* **Data extracts**:
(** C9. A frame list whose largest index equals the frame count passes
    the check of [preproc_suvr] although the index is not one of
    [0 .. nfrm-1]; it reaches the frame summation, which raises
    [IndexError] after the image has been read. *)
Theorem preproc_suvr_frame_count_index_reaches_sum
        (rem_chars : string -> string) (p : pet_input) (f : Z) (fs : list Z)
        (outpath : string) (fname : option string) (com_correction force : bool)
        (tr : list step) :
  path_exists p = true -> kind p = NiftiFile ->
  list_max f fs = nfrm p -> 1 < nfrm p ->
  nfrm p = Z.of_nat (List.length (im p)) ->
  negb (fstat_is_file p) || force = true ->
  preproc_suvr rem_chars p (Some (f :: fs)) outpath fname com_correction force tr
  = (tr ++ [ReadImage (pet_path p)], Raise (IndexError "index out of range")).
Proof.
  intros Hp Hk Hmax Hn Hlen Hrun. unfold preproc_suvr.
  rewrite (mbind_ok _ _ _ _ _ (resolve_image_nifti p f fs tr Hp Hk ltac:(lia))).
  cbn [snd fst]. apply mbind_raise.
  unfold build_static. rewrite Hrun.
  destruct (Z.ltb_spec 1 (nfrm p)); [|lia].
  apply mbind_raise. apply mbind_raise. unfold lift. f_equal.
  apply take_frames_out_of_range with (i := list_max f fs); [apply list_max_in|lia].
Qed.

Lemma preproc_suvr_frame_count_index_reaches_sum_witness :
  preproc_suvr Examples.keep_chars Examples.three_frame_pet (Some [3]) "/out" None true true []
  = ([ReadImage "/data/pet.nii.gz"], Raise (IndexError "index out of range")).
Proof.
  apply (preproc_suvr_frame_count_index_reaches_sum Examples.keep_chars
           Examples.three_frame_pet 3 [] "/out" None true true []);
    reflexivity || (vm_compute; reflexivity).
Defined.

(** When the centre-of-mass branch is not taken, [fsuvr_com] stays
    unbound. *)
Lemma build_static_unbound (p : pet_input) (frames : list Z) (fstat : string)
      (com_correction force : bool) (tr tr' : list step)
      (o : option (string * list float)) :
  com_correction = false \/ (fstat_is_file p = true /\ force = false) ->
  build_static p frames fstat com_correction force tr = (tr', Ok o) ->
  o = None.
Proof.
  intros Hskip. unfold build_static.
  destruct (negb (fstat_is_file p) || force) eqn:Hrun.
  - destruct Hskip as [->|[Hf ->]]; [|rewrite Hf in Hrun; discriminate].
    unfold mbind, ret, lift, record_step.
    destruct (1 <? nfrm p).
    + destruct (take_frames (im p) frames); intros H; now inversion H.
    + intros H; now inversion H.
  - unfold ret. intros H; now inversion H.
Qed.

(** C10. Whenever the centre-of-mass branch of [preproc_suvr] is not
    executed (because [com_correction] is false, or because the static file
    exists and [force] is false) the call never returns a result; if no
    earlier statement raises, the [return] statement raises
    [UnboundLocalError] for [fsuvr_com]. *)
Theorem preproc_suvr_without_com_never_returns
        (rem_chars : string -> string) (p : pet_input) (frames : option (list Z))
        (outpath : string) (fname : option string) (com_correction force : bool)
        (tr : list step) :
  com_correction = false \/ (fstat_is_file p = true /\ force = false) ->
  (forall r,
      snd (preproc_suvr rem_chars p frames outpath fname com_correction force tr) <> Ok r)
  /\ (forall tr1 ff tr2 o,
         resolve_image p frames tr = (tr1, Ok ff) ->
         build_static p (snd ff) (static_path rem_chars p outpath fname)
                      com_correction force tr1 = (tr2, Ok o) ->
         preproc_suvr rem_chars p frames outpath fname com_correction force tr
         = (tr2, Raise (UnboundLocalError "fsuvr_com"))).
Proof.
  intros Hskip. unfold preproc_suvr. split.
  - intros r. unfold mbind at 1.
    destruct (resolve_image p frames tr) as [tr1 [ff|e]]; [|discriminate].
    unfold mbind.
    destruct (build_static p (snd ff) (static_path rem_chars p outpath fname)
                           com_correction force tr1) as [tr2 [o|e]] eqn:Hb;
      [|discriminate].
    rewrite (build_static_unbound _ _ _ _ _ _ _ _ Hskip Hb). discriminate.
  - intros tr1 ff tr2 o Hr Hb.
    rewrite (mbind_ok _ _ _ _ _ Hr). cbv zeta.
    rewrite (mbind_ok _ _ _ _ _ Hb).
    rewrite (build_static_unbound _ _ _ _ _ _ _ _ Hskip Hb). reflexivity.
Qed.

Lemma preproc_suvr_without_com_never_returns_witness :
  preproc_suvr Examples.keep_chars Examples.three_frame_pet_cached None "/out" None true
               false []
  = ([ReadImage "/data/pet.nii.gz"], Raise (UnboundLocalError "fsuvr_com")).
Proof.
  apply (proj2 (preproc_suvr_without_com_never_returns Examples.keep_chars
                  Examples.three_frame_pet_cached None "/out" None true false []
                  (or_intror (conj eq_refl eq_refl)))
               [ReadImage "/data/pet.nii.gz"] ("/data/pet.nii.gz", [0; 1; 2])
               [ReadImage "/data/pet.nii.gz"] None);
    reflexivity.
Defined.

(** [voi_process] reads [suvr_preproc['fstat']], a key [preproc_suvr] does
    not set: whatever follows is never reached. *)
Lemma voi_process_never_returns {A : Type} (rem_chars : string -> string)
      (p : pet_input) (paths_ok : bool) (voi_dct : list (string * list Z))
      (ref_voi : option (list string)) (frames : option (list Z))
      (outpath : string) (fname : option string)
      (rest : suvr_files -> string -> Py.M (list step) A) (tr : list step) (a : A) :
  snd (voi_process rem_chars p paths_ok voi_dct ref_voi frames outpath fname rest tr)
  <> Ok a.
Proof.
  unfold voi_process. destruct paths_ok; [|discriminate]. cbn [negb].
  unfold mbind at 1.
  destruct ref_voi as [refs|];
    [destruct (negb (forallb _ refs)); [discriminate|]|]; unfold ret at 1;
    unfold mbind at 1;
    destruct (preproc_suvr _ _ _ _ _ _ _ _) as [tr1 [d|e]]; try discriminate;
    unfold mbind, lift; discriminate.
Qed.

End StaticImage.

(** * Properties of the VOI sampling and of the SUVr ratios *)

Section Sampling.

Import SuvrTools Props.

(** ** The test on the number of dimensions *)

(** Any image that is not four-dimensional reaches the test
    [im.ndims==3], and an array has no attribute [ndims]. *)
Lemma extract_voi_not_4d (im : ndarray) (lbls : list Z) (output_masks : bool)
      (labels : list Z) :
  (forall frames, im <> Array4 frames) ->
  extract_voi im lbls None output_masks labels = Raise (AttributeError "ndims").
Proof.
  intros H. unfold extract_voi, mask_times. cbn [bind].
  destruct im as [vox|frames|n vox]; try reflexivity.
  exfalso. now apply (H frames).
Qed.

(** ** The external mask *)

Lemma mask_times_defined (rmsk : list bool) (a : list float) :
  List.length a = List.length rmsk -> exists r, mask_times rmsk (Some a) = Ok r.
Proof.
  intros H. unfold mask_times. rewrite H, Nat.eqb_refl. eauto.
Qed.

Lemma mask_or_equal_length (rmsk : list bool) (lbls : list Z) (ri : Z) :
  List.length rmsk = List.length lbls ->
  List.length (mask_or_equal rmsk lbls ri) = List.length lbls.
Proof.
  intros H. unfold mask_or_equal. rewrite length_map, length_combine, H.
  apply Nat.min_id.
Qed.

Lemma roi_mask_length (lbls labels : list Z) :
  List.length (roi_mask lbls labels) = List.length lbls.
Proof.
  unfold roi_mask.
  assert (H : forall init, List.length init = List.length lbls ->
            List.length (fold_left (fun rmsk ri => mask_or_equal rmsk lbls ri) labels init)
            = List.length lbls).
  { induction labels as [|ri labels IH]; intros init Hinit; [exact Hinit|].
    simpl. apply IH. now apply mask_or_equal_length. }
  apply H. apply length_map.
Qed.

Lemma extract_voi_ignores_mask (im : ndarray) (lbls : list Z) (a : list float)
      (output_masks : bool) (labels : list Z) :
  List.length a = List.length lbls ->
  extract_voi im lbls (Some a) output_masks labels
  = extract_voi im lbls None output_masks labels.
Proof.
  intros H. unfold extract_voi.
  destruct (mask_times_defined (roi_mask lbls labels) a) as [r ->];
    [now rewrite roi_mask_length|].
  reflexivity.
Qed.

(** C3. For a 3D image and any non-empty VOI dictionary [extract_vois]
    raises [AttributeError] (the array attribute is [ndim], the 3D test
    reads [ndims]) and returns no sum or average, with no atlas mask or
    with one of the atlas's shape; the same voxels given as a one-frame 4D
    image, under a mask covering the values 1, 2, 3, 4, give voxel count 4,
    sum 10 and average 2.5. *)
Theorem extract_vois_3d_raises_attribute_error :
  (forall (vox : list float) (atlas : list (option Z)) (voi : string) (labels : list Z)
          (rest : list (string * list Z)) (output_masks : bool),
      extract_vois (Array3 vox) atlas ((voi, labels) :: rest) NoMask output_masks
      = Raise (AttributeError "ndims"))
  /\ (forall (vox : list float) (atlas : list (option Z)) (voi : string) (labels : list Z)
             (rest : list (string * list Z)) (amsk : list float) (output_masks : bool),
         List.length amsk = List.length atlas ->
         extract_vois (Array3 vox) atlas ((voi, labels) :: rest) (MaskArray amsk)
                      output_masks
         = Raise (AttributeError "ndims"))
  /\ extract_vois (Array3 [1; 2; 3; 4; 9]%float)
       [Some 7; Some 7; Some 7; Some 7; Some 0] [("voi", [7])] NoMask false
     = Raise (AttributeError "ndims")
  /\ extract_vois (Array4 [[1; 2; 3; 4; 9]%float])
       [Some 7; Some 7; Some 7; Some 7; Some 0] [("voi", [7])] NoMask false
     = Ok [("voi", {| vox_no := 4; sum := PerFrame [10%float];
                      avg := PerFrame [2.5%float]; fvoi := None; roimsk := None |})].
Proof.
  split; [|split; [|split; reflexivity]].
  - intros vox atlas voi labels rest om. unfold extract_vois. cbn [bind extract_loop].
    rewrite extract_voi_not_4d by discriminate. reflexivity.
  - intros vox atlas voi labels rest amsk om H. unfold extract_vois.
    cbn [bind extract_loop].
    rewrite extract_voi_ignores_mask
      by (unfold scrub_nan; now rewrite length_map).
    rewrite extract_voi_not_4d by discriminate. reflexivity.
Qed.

* **Try it**: Where the line with "preproc_suvr Examples.keep_chars Examples.three_frame_pet (Some" ends, your copy should end too; please return exactly the lines from the first line of the data through it.

* **Solution for this exercise**:
(** C9. A frame list whose largest index equals the frame count passes
    the check of [preproc_suvr] although the index is not one of
    [0 .. nfrm-1]; it reaches the frame summation, which raises
    [IndexError] after the image has been read. *)
Theorem preproc_suvr_frame_count_index_reaches_sum
        (rem_chars : string -> string) (p : pet_input) (f : Z) (fs : list Z)
        (outpath : string) (fname : option string) (com_correction force : bool)
        (tr : list step) :
  path_exists p = true -> kind p = NiftiFile ->
  list_max f fs = nfrm p -> 1 < nfrm p ->
  nfrm p = Z.of_nat (List.length (im p)) ->
  negb (fstat_is_file p) || force = true ->
  preproc_suvr rem_chars p (Some (f :: fs)) outpath fname com_correction force tr
  = (tr ++ [ReadImage (pet_path p)], Raise (IndexError "index out of range")).
Proof.
  intros Hp Hk Hmax Hn Hlen Hrun. unfold preproc_suvr.
  rewrite (mbind_ok _ _ _ _ _ (resolve_image_nifti p f fs tr Hp Hk ltac:(lia))).
  cbn [snd fst]. apply mbind_raise.
  unfold build_static. rewrite Hrun.
  destruct (Z.ltb_spec 1 (nfrm p)); [|lia].
  apply mbind_raise. apply mbind_raise. unfold lift. f_equal.
  apply take_frames_out_of_range with (i := list_max f fs); [apply list_max_in|lia].
Qed.

Lemma preproc_suvr_frame_count_index_reaches_sum_witness :
  preproc_suvr Examples.keep_chars Examples.three_frame_pet (Some [3]) "/out" None true true []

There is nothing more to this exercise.